(Collected data entries)

========================

(** * Redux store engine, reducer combinator and middleware pipeline

    A shallow embedding of [createStore.js], [combineReducers.js],
    [applyMiddleware.js], [bindActionCreators.js], [compose.js],
    [utils/isPlainObject.js] and [utils/actionTypes.js].

    - JavaScript values are a small tagged union; objects live in a heap and
      are compared by reference ([VObj l]).
    - User code (reducers, listeners, middleware) is a tree of calls into the
      store API ([prog]); the library runs it with [interp].
    - The closure variables of [createStore] ([currentReducer], [currentState],
      [currentListeners], [nextListeners], [isDispatching]) are fields of the
      [world]; listener arrays are heap-allocated so that the aliasing between
      [currentListeners] and [nextListeners] is visible.
    - Re-entrancy (a listener that dispatches, a reducer that calls the store)
      is bounded by a fuel argument; running out of fuel is the outcome
      [Diverge].

    [process.env.NODE_ENV] is the parameter [production] of the reducer
    combinator. Warnings go to the list [warnings] of the world; each
    [unexpectedKeyCache] is modelled by the list of its own keys, and reads
    of it also see what it inherits from [Object.prototype].
    The world holds the closure of one store and the [dispatch] variable of
    one call of [applyMiddleware].
    [bindActionCreators.js] and the observable adapter of the store come
    after the store and the combinator; [this] is not modelled. *)

From stdpp Require Import gmap strings list fin_maps pretty.
From Stdlib Require Import ZArith Ascii.

Open Scope Z_scope.

(** ** JavaScript values *)

Definition loc := positive.
Definition fid := nat.

Inductive value : Type :=
| VUndef
| VNull
| VBool (b : bool)
| VNum (n : Z)
| VStr (s : string)
| VFun (f : fid)
| VObj (l : loc).

#[global] Instance value_eq_dec : EqDecision value.
Proof. solve_decision. Defined.

#[global] Instance value_inhabited : Inhabited value := populate VUndef.

(** An object: its prototype ([None] is [null]) and its own enumerable
    properties in enumeration order. *)
Record object : Type := Object {
  proto : option loc;
  props : list (string * value)
}.

#[global] Instance object_eq_dec : EqDecision object.
Proof. solve_decision. Defined.

(** What a [throw] carries. [Error msg] is [new Error(msg)], [TypeError msg] is
    [new TypeError(msg)] or an engine-raised type error, [Thrown v] any other
    thrown value. *)
Inductive exn : Type :=
| Error (msg : string)
| TypeError (msg : string)
| Thrown (v : value).

#[global] Instance exn_eq_dec : EqDecision exn.
Proof. solve_decision. Defined.

Inductive outcome (A : Type) : Type :=
| Ok (a : A)
| Raise (e : exn)
| Diverge.
Arguments Ok {A} a.
Arguments Raise {A} e.
Arguments Diverge {A}.

(** [typeof v] *)
Definition typeof (v : value) : string :=
  match v with
  | VUndef => "undefined"
  | VNull => "object"
  | VBool _ => "boolean"
  | VNum _ => "number"
  | VStr _ => "string"
  | VFun _ => "function"
  | VObj _ => "object"
  end.

(** [a === b]; the value domain has no NaN, so this is equality. *)
Definition strict_eq (a b : value) : bool := bool_decide (a = b).

(** Truthiness, as tested by [if (v)], [v && _], [v || _]. *)
Definition truthy (v : value) : bool :=
  match v with
  | VUndef | VNull => false
  | VBool b => b
  | VNum n => negb (n =? 0)
  | VStr s => negb (String.eqb s "")
  | VFun _ | VObj _ => true
  end.

(** [String(v)], used for the type of an action in one error message.
    Objects print with the default [Object.prototype.toString]. Two cases
    are approximate: a number prints with all its digits (as [String] does
    for an integer below 10^21, not in exponent form above), and a function
    prints as a fixed word, not as its source text. *)
Definition String_ (v : value) : string :=
  match v with
  | VUndef => "undefined"
  | VNull => "null"
  | VBool true => "true"
  | VBool false => "false"
  | VNum n => pretty n
  | VStr s => s
  | VFun _ => "function"
  | VObj _ => "[object Object]"
  end.

Definition dquote : string := String "034"%char EmptyString.
Lemma for_each_last c (F : Z -> M unit) (h : @heap T) :
  0 <= c ->
  for_each 0 (c + 1) (fun j => if j =? c then F j else ret tt) h = F c h.
Proof.
  intros Hc. unfold for_each, for_range.
  assert (Hgen : forall n i, 0 <= i -> i + Z.of_nat n = c + 1 -> (0 < n)%nat ->
            for_loop n i (fun j (_ : unit) => if j =? c then F j else ret tt) tt h
            = F c h).
  { induction n as [|n IH]; intros i Hi Hn Hpos; [lia|].
    simpl. destruct (Z.eqb_spec i c) as [->|Hne].
    - assert (n = O) by lia. subst n. simpl. apply bind_ret_r.
    - eapply bind_eval; [reflexivity|]. apply IH; lia. }
  apply Hgen; lia.
Qed.


(** Entry [i][j] of a matrix value. *)
Definition entry (a : list (list T)) (i j : nat) : option T :=
  match a !! i with
  | Some row => row !! j
  | None => None
  end.

Lemma shaped_row H W (a : list (list T)) i :
  shaped H W a -> 0 <= i < H ->
  exists row, a !! Z.to_nat i = Some row /\ Z.of_nat (length row) = W.
Proof.
  intros [Hl Hr] Hi.
  destruct (lookup_lt_is_Some_2 a (Z.to_nat i)) as [row Hrow]; [lia|].
  exists row. split; [assumption | now apply (Hr (Z.to_nat i))].
Qed.

Lemma shaped_insert H W (a : list (list T)) i row row' :
  shaped H W a -> a !! i = Some row -> length row' = length row ->
  shaped H W (<[i := row']> a).
Proof.
  intros [Hl Hr] Hrow Hlen. split; [now rewrite length_insert|].
  intros k r. destruct (decide (k = i)) as [->|Hne].
  - rewrite list_lookup_insert_eq by (eapply lookup_lt_Some; eauto).
    intros [= <-]. rewrite Hlen. eauto.
  - rewrite list_lookup_insert_ne by congruence. apply Hr.
Qed.

Lemma entry_insert (a : list (list T)) ni nj row x i j :
  a !! ni = Some row -> (nj < length row)%nat ->
  entry (<[ni := <[nj := x]> row]> a) i j
  = if decide (i = ni /\ j = nj) then Some x else entry a i j.
Proof.
  intros Hrow Hlt. unfold entry. destruct (decide (i = ni)) as [->|Hne].
  - rewrite list_lookup_insert_eq by (eapply lookup_lt_Some; eauto).
    rewrite Hrow. destruct (decide (j = nj)) as [->|Hnj].
    + rewrite list_lookup_insert_eq by assumption.
      now rewrite decide_True by auto.
    + rewrite list_lookup_insert_ne by congruence.
      now rewrite decide_False by tauto.
  - rewrite list_lookup_insert_ne by congruence.
    now rewrite decide_False by tauto.
Qed.

(** The local matrix [m] while two nested loops write [g i j] at [i][j],
    row by row: rows before [ri] are written, and row [ri] up to [cj]. *)
Definition written (g : Z -> Z -> T) (RH RW ri cj : Z) (m : list (list T)) : Prop :=
  shaped RH RW m /\
  forall i j, 0 <= i -> 0 <= j < RW -> i < ri \/ (i = ri /\ j < cj) ->
              entry m (Z.to_nat i) (Z.to_nat j) = Some (g i j).

Lemma mat_write_loops h RH RW (g : Z -> Z -> T) (body : Z -> Z -> M unit) m0 :
  shaped RH RW m0 -> 0 <= RW ->
  (forall i j m row,
      0 <= i < RH -> 0 <= j < RW -> shaped RH RW m ->
      m !! Z.to_nat i = Some row ->
      body i j (ext h [] [m])
      = Ret (tt, ext h [] [<[Z.to_nat i := <[Z.to_nat j := g i j]> row]> m])) ->
  exists m',
    for_each 0 RH (fun i => for_each 0 RW (fun j => body i j)) (ext h [] [m0])
    = Ret (tt, ext h [] [m']) /\
    shaped RH RW m' /\
    forall i j, 0 <= i < RH -> 0 <= j < RW ->
                entry m' (Z.to_nat i) (Z.to_nat j) = Some (g i j).
Proof.
  intros Hs HW Hbody.
  assert (HH : 0 <= RH) by (destruct Hs; lia).
  destruct (for_each_inv
              (fun i h1 => exists m, h1 = ext h [] [m] /\ written g RH RW i 0 m)
              0 RH (fun i => for_each 0 RW (fun j => body i j)) (ext h [] [m0]))
    as (h' & Hrun & m' & -> & Hw' & Hall); [assumption | | |].
  - exists m0. split; [reflexivity|]. split; [assumption|]. intros; lia.
  - intros i h1 Hi (m & -> & Hw).
    destruct (for_each_inv
                (fun j h1 => exists m, h1 = ext h [] [m] /\ written g RH RW i j m)
                0 RW (fun j => body i j) (ext h [] [m]))
      as (h2 & Hrun & m2 & -> & Hw2 & Hall2); [assumption | | |].
    + exists m. split; [reflexivity | exact Hw].
    + intros j h2 Hj (m1 & -> & Hs1 & Hall1).
      destruct (shaped_row RH RW m1 i Hs1 Hi) as (row & Hrow & Hlen).
      eexists. split; [now apply Hbody with (row := row)|].
      eexists. split; [reflexivity|]. split.
      * eapply shaped_insert; eauto. now rewrite length_insert.
      * intros i' j' Hi' Hj' Hlt.
        rewrite entry_insert by (assumption || lia).
        destruct (decide _) as [[E1 E2]|Hne].
        -- replace i' with i by lia. now replace j' with j by lia.
        -- apply Hall1; [assumption | assumption |].
           destruct Hlt as [Hlt | [-> Hlt]]; [now left | right].
           split; [reflexivity|].
           assert (j' <> j) by (intros ->; tauto). lia.
    + eexists. split; [exact Hrun|]. exists m2. split; [reflexivity|].
      split; [assumption|]. intros i' j' Hi' Hj' Hlt.
      apply Hall2; [assumption | assumption |]. lia.
  - exists m'. split; [exact Hrun|]. split; [assumption|].
    intros i j Hi Hj. apply Hall; lia.
Qed.
(** An item without a number for its hours makes the total NaN. *)
Lemma add_items_reach_nan (line_items : list Invoice.line_item) (item : Invoice.line_item) :
  In item line_items -> Invoice.hours item = PyFloat.NaN ->
  forall (total : decimal) (table_data : Invoice.table)
         (total' : decimal) (table_data' : Invoice.table),
    Invoice.add_items total table_data line_items = Ok (total', table_data') ->
    total' = DNaN.
Proof.
  intros Hin Hnan.
  induction line_items as [|item0 rest IH]; intros total tbl total' tbl' H; [contradiction|].
  cbn [Invoice.add_items] in H.
  destruct Hin as [->|Hin].
  - unfold Invoice.amount_of in H. rewrite Hnan in H.
    cbn [of_float_str mul rbind] in H. rewrite add_nan in H. cbn [rbind] in H.
    destruct (Invoice.item_row item DNaN) as [row|]; cbn [rbind] in H; [|discriminate].
    exact (add_items_from_nan _ _ _ _ H).
  - destruct (Invoice.amount_of item0) as [amount|]; cbn [rbind] in H; [|discriminate].
    destruct (add total amount) as [t1|]; cbn [rbind] in H; [|discriminate].
    destruct (Invoice.item_row item0 amount) as [row|]; cbn [rbind] in H; [|discriminate].
    exact (IH Hin _ _ _ _ H).
Qed.

End MoreNaN.

(** X16. Hours that are not a number are not turned away: [float()] reads
    "nan", and an item with such hours goes through the loop like any other.
    Whenever the table is built for items among which one has NaN hours, the
    total row shows "$nan", whatever the other items are. *)
Theorem X16_nan_hours_give_a_nan_total :
  forall (line_items : list Invoice.line_item) (item : Invoice.line_item)
         (table_data : Invoice.table),
    In item line_items ->
    Invoice.hours item = PyFloat.NaN ->
    Invoice.build_table line_items = Ok table_data ->
    List.last table_data [] = [Some ""; Some ""; Some "Total"; Some "$nan"].
Proof.
  intros line_items item table_data Hin Hnan H. unfold Invoice.build_table in H.
  destruct (Invoice.add_items _ _ line_items) as [[total tbl]|] eqn:Hloop;
    cbn [rbind] in H; [|discriminate].
  rewrite (add_items_reach_nan line_items item Hin Hnan _ _ _ _ Hloop) in H.
  inversion H. apply last_last.
Qed.

(** The hours "nan" of a CSV row, between 10.0 hours and 0.1 hours. *)
Lemma X16_witness :
  PyFloat.parse "nan" = Some PyFloat.NaN
  /\ exists table_data,
       Invoice.build_table [Demo.item Demo.f10 Demo.f100;
                            Demo.item PyFloat.NaN Demo.f100;
                            Demo.item Demo.f0_1 Demo.f3] = Ok table_data
       /\ List.last table_data [] = [Some ""; Some ""; Some "Total"; Some "$nan"].
Proof.
  split; [vm_compute; reflexivity|].
  destruct (Invoice.build_table [Demo.item Demo.f10 Demo.f100;
                                 Demo.item PyFloat.NaN Demo.f100;
                                 Demo.item Demo.f0_1 Demo.f3])
    as [table_data|e] eqn:Hb; [|vm_compute in Hb; discriminate Hb].
  exists table_data. split; [reflexivity|].
  apply (X16_nan_hours_give_a_nan_total
           [Demo.item Demo.f10 Demo.f100; Demo.item PyFloat.NaN Demo.f100;
            Demo.item Demo.f0_1 Demo.f3]
           (Demo.item PyFloat.NaN Demo.f100) table_data);
    [right; left; reflexivity|reflexivity|exact Hb].
Defined.
(** X3: a snapshot object, once on the heap, is never altered: neither a
    frame nor a click changes an object that is already there. *)
Theorem heap_objects_persist (st st' : State) (loc : nat) (o : JsObject) :
  rtc page_step st st' ->
  heap st !! loc = Some o ->
  heap st' !! loc = Some o.
Proof.
  intros Hsteps. induction Hsteps as [st | st st1 st' Hstep _ IH]; [easy |].
  intros Hl. apply IH. destruct Hstep as [st st1 Hframe | st id st1 Hclick].
  - destruct Hframe as [st cb rest st1 Hq Hrun]. destruct cb as [ctxt w h].
    cbn [run_callback] in Hrun.
    destruct (redraw_Ok_inv ctxt w h _ st1 Hrun) as (this & cx & _ & _ & ->).
    unfold redraw_post. norm_state. now apply lookup_app_l_Some.
  - destruct (click_keeps id st st1 Hclick) as (_ & _ & _ & Hh). now rewrite Hh.
Qed.

(** ** What the set-up step touches *)

(** X4: the set-up step changes two elements only: the train button gets
    its handler and nothing else; the viewport keeps its own handler;
    every other element of the page and the frame queue are as before.
    Besides the DOM, the step makes three host calls: the constructor of
    the simulation, one [world()] whose result is not used, and one
    [scale] of the context with the same factor on both axes. *)
Theorem setup_touches_two_elements (b v : Element) (cx : Context2D) (st : State) :
  document st !! "train" = Some b ->
  document st !! "viewport" = Some v ->
  contexts st !! "viewport" = Some cx ->
  exists ctxt st' b' v',
    setup st = Ok (ctxt, width v, height v) st'
    /\ document st' !! "train" = Some b'
    /\ onclick b' = Some TrainClick
    /\ (width b', height b', style_width b', style_height b')
       = (width b, height b, style_width b, style_height b)
    /\ document st' !! "viewport" = Some v'
    /\ onclick v' = onclick v
    /\ (forall id, id <> "train"%string -> id <> "viewport"%string ->
                   document st' !! id = document st !! id)
    /\ frames st' = frames st
    /\ trace st' = trace st
         ++ [SimNew; SimWorld;
             Canvas "viewport" (Scale (js_or (devicePixelRatio st) 1)
                                      (js_or (devicePixelRatio st) 1))].
Proof.
  intros Hb Hv Hc. eexists. eexists. eexists. eexists.
  split; [eapply setup_ok; eassumption |].
  unfold setup_post. norm_state.
  split; [rewrite lookup_insert_ne by discriminate; apply lookup_insert_eq |].
  split; [reflexivity |]. split; [reflexivity |].
  split; [apply lookup_insert_eq |]. split; [reflexivity |].
  split; [| now repeat split].
  intros id Ht Hp. now rewrite !lookup_insert_ne by congruence.
Qed.

(** X5: the script is not all-or-nothing.  When the canvas gives no 2D
    context, the [TypeError] comes only at [ctxt.scale]: by then the
    train button has its handler and the viewport has been resized (its
    buffer to the scaled size converted to canvas dimensions, its CSS
    size to the initial size), and nothing has been drawn or requested. *)
Theorem missing_context_leaves_page_resized (b v : Element) (st : State) :
  document st !! "train" = Some b ->
  document st !! "viewport" = Some v ->
  contexts st !! "viewport" = None ->
  exists st' b' v',
    main st = Throw (TypeError "Cannot read properties of null") st'
    /\ document st' !! "train" = Some b'
    /\ onclick b' = Some TrainClick
    /\ document st' !! "viewport" = Some v'
    /\ width v' = set_dimension default_width
                     (width v * js_or (devicePixelRatio st) 1)
    /\ height v' = set_dimension default_height
                      (height v * js_or (devicePixelRatio st) 1)
    /\ style_width v' = (Number_toString (width v) +:+ "px")%string
    /\ style_height v' = (Number_toString (height v) +:+ "px")%string
    /\ trace st' = trace st ++ [SimNew; SimWorld]
    /\ frames st' = frames st.
Proof.
  intros Hb Hv Hc. eexists. eexists. eexists. split.
  - unfold main. apply bind_Throw. unfold setup.
    step_with ltac:(reflexivity).
    do 2 run_elem.
    step_with ltac:(apply simulation_world_ok).
    run_elem.
    step_with ltac:(eapply getContext_null; norm_state; eassumption).
    do 2 run_elem.
    step_with ltac:(reflexivity).
    do 4 run_elem.
    erewrite bind_Throw by reflexivity. reflexivity.
  - norm_state.
    split; [rewrite !lookup_insert_ne by discriminate; apply lookup_insert_eq |].
    split; [reflexivity |].
    split; [apply lookup_insert_eq |].
    unfold new_Simulation. norm_state. rewrite <- app_assoc.
    now repeat split.
Qed.

(** X6: when the train button is missing, the script stops at its first
    DOM access: the simulation has been constructed, but the document
    and the contexts are untouched and [world()] was never called. *)
Theorem missing_train_leaves_page_untouched (st : State) :
  document st !! "train" = None ->
  exists st',
    main st = Throw (TypeError "Cannot set properties of null") st'
    /\ document st' = document st
    /\ contexts st' = contexts st
    /\ heap st' = heap st
    /\ frames st' = frames st
    /\ trace st' = trace st ++ [SimNew].
Proof.
  intros Hb. eexists. split.
  - unfold main. apply bind_Throw. unfold setup.
    step_with ltac:(reflexivity).
    step_with ltac:(apply getElementById_null; norm_state; eassumption).
    erewrite bind_Throw by reflexivity. reflexivity.
  - now repeat split.
Qed.

(** ** Frame after frame *)

Lemma no_scale_in_foods (this : string) (w h : float) (os : list JsObject) :
  List.filter is_Scale (map (Canvas this) (flat_map (food_calls w h) os)) = [].
Proof.
  induction os as [| o os IH]; [reflexivity |].
  cbn [flat_map]. rewrite map_app, List.filter_app, IH. reflexivity.
Qed.

Lemma no_scale_in_animals (this : string) (w h : float) (os : list JsObject) :
  List.filter is_Scale (map (Canvas this) (flat_map (animal_calls w h) os)) = [].
Proof.
  induction os as [| o os IH]; [reflexivity |].
  cbn [flat_map]. rewrite map_app, List.filter_app, IH. reflexivity.
Qed.

Lemma redraw_post_counts (this : string) (w h : float) (cx : Context2D) (st : State) :
  length (List.filter is_SimStep (trace (redraw_post this w h cx st)))
  = S (length (List.filter is_SimStep (trace st)))
  /\ length (List.filter is_Scale (trace (redraw_post this w h cx st)))
     = length (List.filter is_Scale (trace st)).
Proof.
  unfold redraw_post. cbv zeta. norm_state. split.
  - rewrite !List.filter_app, !no_step_in_canvas_calls.
    cbn [List.filter is_SimStep app]. rewrite length_app. cbn [length]. lia.
  - rewrite !List.filter_app, no_scale_in_foods, no_scale_in_animals.
    cbn [List.filter is_Scale app]. now rewrite app_nil_r.
Qed.
(** C10. [registerProxy] does not reject a name that is taken: after
    [registerProxy(p1)] and then [registerProxy(p2)] with the same name,
    [retrieveProxy] of the name returns [p2], and the second call makes one
    call into application code, the [onRegister] hook of [p2]; the
    [onRemove] hook of [p1] is not called.  [registerMediator] does reject
    it: after [registerMediator(m1)], a [registerMediator(m2)] with the same
    name changes nothing. *)
Theorem registerProxy_replaces this e p1 p2 (e1 : Env A) :
  getProxyName p1 = getProxyName p2 ->
  let v1 := fst (fst (Model.registerProxy p1 (this, e))) in
  let s2 := Model.registerProxy p2 (v1, e1) in
  Model.retrieveProxy (getProxyName p1) v1 = Some p1
  /\ Model.retrieveProxy (getProxyName p1) (fst (fst s2)) = Some p2
  /\ events_during (Model.registerProxy p2) (v1, e1) = [OnRegister p2]
  /\ (forall (view : View.t) (m1 m2 : Ref),
        getMediatorName m1 = getMediatorName m2 ->
        let w1 := fst (fst (View.registerMediator m1 (view, e))) in
        View.registerMediator m2 (w1, e1) = ((w1, e1), Ret tt)).
Proof.
  intros Hname v1 s2. subst s2 v1.
  unfold events_during. rewrite !registerProxy_run; simpl.
  unfold Model.retrieveProxy; simpl. rewrite Hname.
  rewrite !JsMapFacts.get_set_eq.
  repeat split.
  - apply drop_app_length.
  - intros view m1 m2 Hm. cbv zeta. apply registerMediator_taken.
    rewrite <- Hm. apply registerMediator_has.
Qed.

End Proxies.

(** C7 as stated, for every proxy, fails for a proxy whose [onRegister]
    hook writes its data, as that of [ModelTestProxy] does: [registerProxy]
    calls the hook, and the proxy that [retrieveProxy] returns holds the data
    the hook wrote, not the data it was registered with. *)
Lemma proxy_register_retrieve_remove_counterexample :
  Model.retrieveProxy ModelTest.NAME
    (fst (fst (Model.registerProxy (A := ModelTest.application) 1
                 (Model.fresh, ModelTest.env0)))) = Some 1
  /\ app ModelTest.env0 = ""
  /\ app (snd (fst (Model.registerProxy (A := ModelTest.application) 1
                      (Model.fresh, ModelTest.env0))))
     = "onRegister Called"
  /\ app (snd (fst (Model.registerProxy (A := ModelTest.application) 1
                      (Model.fresh, ModelTest.env0))))
     <> app ModelTest.env0.
Proof.
  split; [reflexivity|]. split; [reflexivity|]. split; [reflexivity|].
  discriminate.
Qed.

Lemma registerProxy_replaces_witness :
  Demo.getProxyName 5 = Demo.getProxyName 6
  /\ Model.retrieveProxy "colors"
       (fst (fst (Model.registerProxy (A := Demo.application) 6
          (fst (fst (Model.registerProxy (A := Demo.application) 5
                       (Model.fresh, Demo.env0))), Demo.env [5] []))))
     = Some 6.
Proof.
  split; [reflexivity|].
  apply (registerProxy_replaces (A := Demo.application)
           Model.fresh Demo.env0 5 6 (Demo.env [5] [])).
  reflexivity.
Defined.

(** ** The singletons *)

Section Singletons.
Context {A : Application}.

Lemma In_delete {V} (m : JsMap.t V) k k' (v : V) :
  In (k', v) (JsMap.delete m k) -> In (k', v) m.
Proof.
  induction m as [|[k0 v0] m IH]; simpl; auto.
  destruct (String.eqb k0 k); simpl; intuition.
Qed.

Lemma method_run {O T} (this : Ref) (body : M (O * Env A) T)
    (cls : Class O) (e : Env A) (o : O) :
  objects cls !! this = Some o ->
  method this body (cls, e)
  = (({| instance := instance cls;
         objects := <[this := fst (fst (body (o, e)))]> (objects cls) |},
      snd (fst (body (o, e)))),
     snd (body (o, e))).
Proof.
  intros Ho. unfold method; simpl. rewrite Ho.
  now destruct (body (o, e)) as [[o' e'] r].
Qed.

(** Removing the mediators of every key, with hooks that complete normally,
    returns normally and leaves no mediator. *)
Lemma View_dispose_loop (names : list string) : forall (v : View.t) (e : Env A),
  (forall k, In k (JsMap.keys (View.mediatorMap v)) -> In k names) ->
  (forall k m a, In (k, m) (View.mediatorMap v) -> snd (onRemove m a) = Normal) ->
  exists v' e',
    forEach names (fun name => View.removeMediator name;; ret tt) (v, e)
    = ((v', e'), Ret tt)
    /\ View.mediatorMap v' = [].
Proof.
  induction names as [|name names IH]; intros v e Hkeys Hhooks; simpl.
  - exists v, e. split; [reflexivity|].
    apply JsMapFacts.keys_nil.
    destruct (JsMap.keys (View.mediatorMap v)) as [|k ks]; [reflexivity|].
    destruct (Hkeys k). now left.
  - unfold_bind.
    destruct (JsMap.get (View.mediatorMap v) name) as [m|] eqn:Hget.
    + rewrite (removeMediator_run v e name m Hget).
      rewrite (Hhooks name m) by now apply JsMapFacts.get_Some_In.
      unfold ret at 1.
      apply IH; simpl.
      * intros k Hk. apply JsMapFacts.keys_delete in Hk as [Hk Hne].
        destruct (Hkeys k Hk); [congruence|assumption].
      * intros k m' a Hin. apply (Hhooks k). now apply In_delete in Hin.
    + rewrite (removeMediator_absent v e name Hget). unfold ret at 1.
      apply IH; [|exact Hhooks].
      intros k Hk. destruct (Hkeys k Hk) as [<-|]; [|assumption].
      now apply JsMapFacts.get_None_keys in Hget.
Qed.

========================

▶ Problem requirements: The expected answer is an exact copy of the lines above, beginning at the line with "(Model.fresh, Demo.env0))), Demo.env" and ending at the line with "- unfold_bind.", with both ends in.

▶ Exercise output:
                       (Model.fresh, Demo.env0))), Demo.env [5] []))))
     = Some 6.
Proof.
  split; [reflexivity|].
  apply (registerProxy_replaces (A := Demo.application)
           Model.fresh Demo.env0 5 6 (Demo.env [5] [])).
  reflexivity.
Defined.

(** ** The singletons *)

Section Singletons.
Context {A : Application}.

Lemma In_delete {V} (m : JsMap.t V) k k' (v : V) :
  In (k', v) (JsMap.delete m k) -> In (k', v) m.
Proof.
  induction m as [|[k0 v0] m IH]; simpl; auto.
  destruct (String.eqb k0 k); simpl; intuition.
Qed.

Lemma method_run {O T} (this : Ref) (body : M (O * Env A) T)
    (cls : Class O) (e : Env A) (o : O) :
  objects cls !! this = Some o ->
  method this body (cls, e)
  = (({| instance := instance cls;
         objects := <[this := fst (fst (body (o, e)))]> (objects cls) |},
      snd (fst (body (o, e)))),
     snd (body (o, e))).
Proof.
  intros Ho. unfold method; simpl. rewrite Ho.
  now destruct (body (o, e)) as [[o' e'] r].
Qed.

(** Removing the mediators of every key, with hooks that complete normally,
    returns normally and leaves no mediator. *)
Lemma View_dispose_loop (names : list string) : forall (v : View.t) (e : Env A),
  (forall k, In k (JsMap.keys (View.mediatorMap v)) -> In k names) ->
  (forall k m a, In (k, m) (View.mediatorMap v) -> snd (onRemove m a) = Normal) ->
  exists v' e',
    forEach names (fun name => View.removeMediator name;; ret tt) (v, e)
    = ((v', e'), Ret tt)
    /\ View.mediatorMap v' = [].
Proof.
  induction names as [|name names IH]; intros v e Hkeys Hhooks; simpl.
  - exists v, e. split; [reflexivity|].
    apply JsMapFacts.keys_nil.
    destruct (JsMap.keys (View.mediatorMap v)) as [|k ks]; [reflexivity|].
    destruct (Hkeys k). now left.
  - unfold_bind.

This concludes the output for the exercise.